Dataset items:
········
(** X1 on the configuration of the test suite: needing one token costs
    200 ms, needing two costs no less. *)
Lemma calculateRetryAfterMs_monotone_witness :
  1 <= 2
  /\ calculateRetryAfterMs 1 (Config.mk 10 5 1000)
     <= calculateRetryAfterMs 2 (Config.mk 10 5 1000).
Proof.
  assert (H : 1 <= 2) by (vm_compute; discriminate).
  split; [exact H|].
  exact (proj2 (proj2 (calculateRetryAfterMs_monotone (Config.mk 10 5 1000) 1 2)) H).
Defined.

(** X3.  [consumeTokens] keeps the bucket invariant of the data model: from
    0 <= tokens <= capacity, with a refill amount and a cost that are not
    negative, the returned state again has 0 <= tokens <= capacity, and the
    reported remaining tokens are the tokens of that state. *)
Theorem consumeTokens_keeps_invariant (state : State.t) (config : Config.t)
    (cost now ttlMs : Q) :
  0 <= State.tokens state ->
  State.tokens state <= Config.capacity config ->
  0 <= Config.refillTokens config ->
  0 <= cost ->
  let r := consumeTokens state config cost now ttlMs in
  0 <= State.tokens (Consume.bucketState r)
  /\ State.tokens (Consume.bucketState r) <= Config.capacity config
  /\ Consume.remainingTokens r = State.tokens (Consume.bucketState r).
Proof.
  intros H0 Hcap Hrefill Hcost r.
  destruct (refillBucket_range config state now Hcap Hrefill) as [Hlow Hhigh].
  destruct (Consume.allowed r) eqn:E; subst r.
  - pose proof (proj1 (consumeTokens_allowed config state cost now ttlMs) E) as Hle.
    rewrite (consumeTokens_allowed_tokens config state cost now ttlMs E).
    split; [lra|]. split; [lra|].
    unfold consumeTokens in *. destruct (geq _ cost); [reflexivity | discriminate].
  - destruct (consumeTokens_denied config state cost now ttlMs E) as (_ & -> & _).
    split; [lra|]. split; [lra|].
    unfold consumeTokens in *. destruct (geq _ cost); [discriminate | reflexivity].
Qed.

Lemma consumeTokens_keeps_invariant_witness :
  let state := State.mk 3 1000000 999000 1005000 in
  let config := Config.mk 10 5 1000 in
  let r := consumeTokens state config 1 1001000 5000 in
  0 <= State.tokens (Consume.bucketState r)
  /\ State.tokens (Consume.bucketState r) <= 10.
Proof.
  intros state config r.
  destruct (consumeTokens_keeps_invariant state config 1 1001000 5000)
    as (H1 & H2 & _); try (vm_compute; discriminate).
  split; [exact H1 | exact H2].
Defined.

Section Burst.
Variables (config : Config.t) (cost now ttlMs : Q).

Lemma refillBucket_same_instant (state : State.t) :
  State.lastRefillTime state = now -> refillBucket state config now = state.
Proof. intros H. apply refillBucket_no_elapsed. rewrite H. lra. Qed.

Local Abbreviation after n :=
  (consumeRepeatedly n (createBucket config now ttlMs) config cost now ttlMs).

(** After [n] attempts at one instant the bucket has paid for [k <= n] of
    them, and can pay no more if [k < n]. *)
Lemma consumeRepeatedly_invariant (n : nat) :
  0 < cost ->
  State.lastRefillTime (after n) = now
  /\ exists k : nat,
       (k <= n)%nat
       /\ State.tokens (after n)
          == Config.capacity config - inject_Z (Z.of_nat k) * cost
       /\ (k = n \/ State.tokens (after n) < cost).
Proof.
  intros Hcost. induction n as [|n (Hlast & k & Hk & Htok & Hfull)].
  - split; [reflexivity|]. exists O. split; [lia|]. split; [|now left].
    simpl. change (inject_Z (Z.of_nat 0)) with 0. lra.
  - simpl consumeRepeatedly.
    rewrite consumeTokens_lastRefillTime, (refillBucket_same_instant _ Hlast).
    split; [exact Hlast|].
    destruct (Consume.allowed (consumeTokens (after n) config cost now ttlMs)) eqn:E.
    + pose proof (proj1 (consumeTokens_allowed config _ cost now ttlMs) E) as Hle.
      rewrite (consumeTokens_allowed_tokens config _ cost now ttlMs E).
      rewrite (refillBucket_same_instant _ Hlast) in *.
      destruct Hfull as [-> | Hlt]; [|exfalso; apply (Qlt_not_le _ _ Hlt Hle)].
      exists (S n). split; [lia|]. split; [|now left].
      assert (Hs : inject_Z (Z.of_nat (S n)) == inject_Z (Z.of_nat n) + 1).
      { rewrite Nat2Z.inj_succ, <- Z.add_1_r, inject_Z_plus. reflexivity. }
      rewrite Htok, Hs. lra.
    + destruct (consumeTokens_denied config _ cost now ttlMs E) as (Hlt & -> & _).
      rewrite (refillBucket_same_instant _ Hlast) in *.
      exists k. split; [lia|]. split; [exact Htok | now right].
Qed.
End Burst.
········
## Problem
Output the data in full, precisely as it appears above.

## Written answer
(** X1 on the configuration of the test suite: needing one token costs
    200 ms, needing two costs no less. *)
Lemma calculateRetryAfterMs_monotone_witness :
  1 <= 2
  /\ calculateRetryAfterMs 1 (Config.mk 10 5 1000)
     <= calculateRetryAfterMs 2 (Config.mk 10 5 1000).
Proof.
  assert (H : 1 <= 2) by (vm_compute; discriminate).
  split; [exact H|].
  exact (proj2 (proj2 (calculateRetryAfterMs_monotone (Config.mk 10 5 1000) 1 2)) H).
Defined.

(** X3.  [consumeTokens] keeps the bucket invariant of the data model: from
    0 <= tokens <= capacity, with a refill amount and a cost that are not
    negative, the returned state again has 0 <= tokens <= capacity, and the
    reported remaining tokens are the tokens of that state. *)
Theorem consumeTokens_keeps_invariant (state : State.t) (config : Config.t)
    (cost now ttlMs : Q) :
  0 <= State.tokens state ->
  State.tokens state <= Config.capacity config ->
  0 <= Config.refillTokens config ->
  0 <= cost ->
  let r := consumeTokens state config cost now ttlMs in
  0 <= State.tokens (Consume.bucketState r)
  /\ State.tokens (Consume.bucketState r) <= Config.capacity config
  /\ Consume.remainingTokens r = State.tokens (Consume.bucketState r).
Proof.
  intros H0 Hcap Hrefill Hcost r.
  destruct (refillBucket_range config state now Hcap Hrefill) as [Hlow Hhigh].
  destruct (Consume.allowed r) eqn:E; subst r.
  - pose proof (proj1 (consumeTokens_allowed config state cost now ttlMs) E) as Hle.
    rewrite (consumeTokens_allowed_tokens config state cost now ttlMs E).
    split; [lra|]. split; [lra|].
    unfold consumeTokens in *. destruct (geq _ cost); [reflexivity | discriminate].
  - destruct (consumeTokens_denied config state cost now ttlMs E) as (_ & -> & _).
    split; [lra|]. split; [lra|].
    unfold consumeTokens in *. destruct (geq _ cost); [discriminate | reflexivity].
Qed.

Lemma consumeTokens_keeps_invariant_witness :
  let state := State.mk 3 1000000 999000 1005000 in
  let config := Config.mk 10 5 1000 in
  let r := consumeTokens state config 1 1001000 5000 in
  0 <= State.tokens (Consume.bucketState r)
  /\ State.tokens (Consume.bucketState r) <= 10.
Proof.
  intros state config r.
  destruct (consumeTokens_keeps_invariant state config 1 1001000 5000)
    as (H1 & H2 & _); try (vm_compute; discriminate).
  split; [exact H1 | exact H2].
Defined.

Section Burst.
Variables (config : Config.t) (cost now ttlMs : Q).

Lemma refillBucket_same_instant (state : State.t) :
  State.lastRefillTime state = now -> refillBucket state config now = state.
Proof. intros H. apply refillBucket_no_elapsed. rewrite H. lra. Qed.

Local Abbreviation after n :=
  (consumeRepeatedly n (createBucket config now ttlMs) config cost now ttlMs).

(** After [n] attempts at one instant the bucket has paid for [k <= n] of
    them, and can pay no more if [k < n]. *)
Lemma consumeRepeatedly_invariant (n : nat) :
  0 < cost ->
  State.lastRefillTime (after n) = now
  /\ exists k : nat,
       (k <= n)%nat
       /\ State.tokens (after n)
          == Config.capacity config - inject_Z (Z.of_nat k) * cost
       /\ (k = n \/ State.tokens (after n) < cost).
Proof.
  intros Hcost. induction n as [|n (Hlast & k & Hk & Htok & Hfull)].
  - split; [reflexivity|]. exists O. split; [lia|]. split; [|now left].
    simpl. change (inject_Z (Z.of_nat 0)) with 0. lra.
  - simpl consumeRepeatedly.
    rewrite consumeTokens_lastRefillTime, (refillBucket_same_instant _ Hlast).
    split; [exact Hlast|].
    destruct (Consume.allowed (consumeTokens (after n) config cost now ttlMs)) eqn:E.
    + pose proof (proj1 (consumeTokens_allowed config _ cost now ttlMs) E) as Hle.
      rewrite (consumeTokens_allowed_tokens config _ cost now ttlMs E).
      rewrite (refillBucket_same_instant _ Hlast) in *.
      destruct Hfull as [-> | Hlt]; [|exfalso; apply (Qlt_not_le _ _ Hlt Hle)].
      exists (S n). split; [lia|]. split; [|now left].
      assert (Hs : inject_Z (Z.of_nat (S n)) == inject_Z (Z.of_nat n) + 1).
      { rewrite Nat2Z.inj_succ, <- Z.add_1_r, inject_Z_plus. reflexivity. }
      rewrite Htok, Hs. lra.
    + destruct (consumeTokens_denied config _ cost now ttlMs E) as (Hlt & -> & _).
      rewrite (refillBucket_same_instant _ Hlast) in *.
      exists k. split; [lia|]. split; [exact Htok | now right].
Qed.
End Burst.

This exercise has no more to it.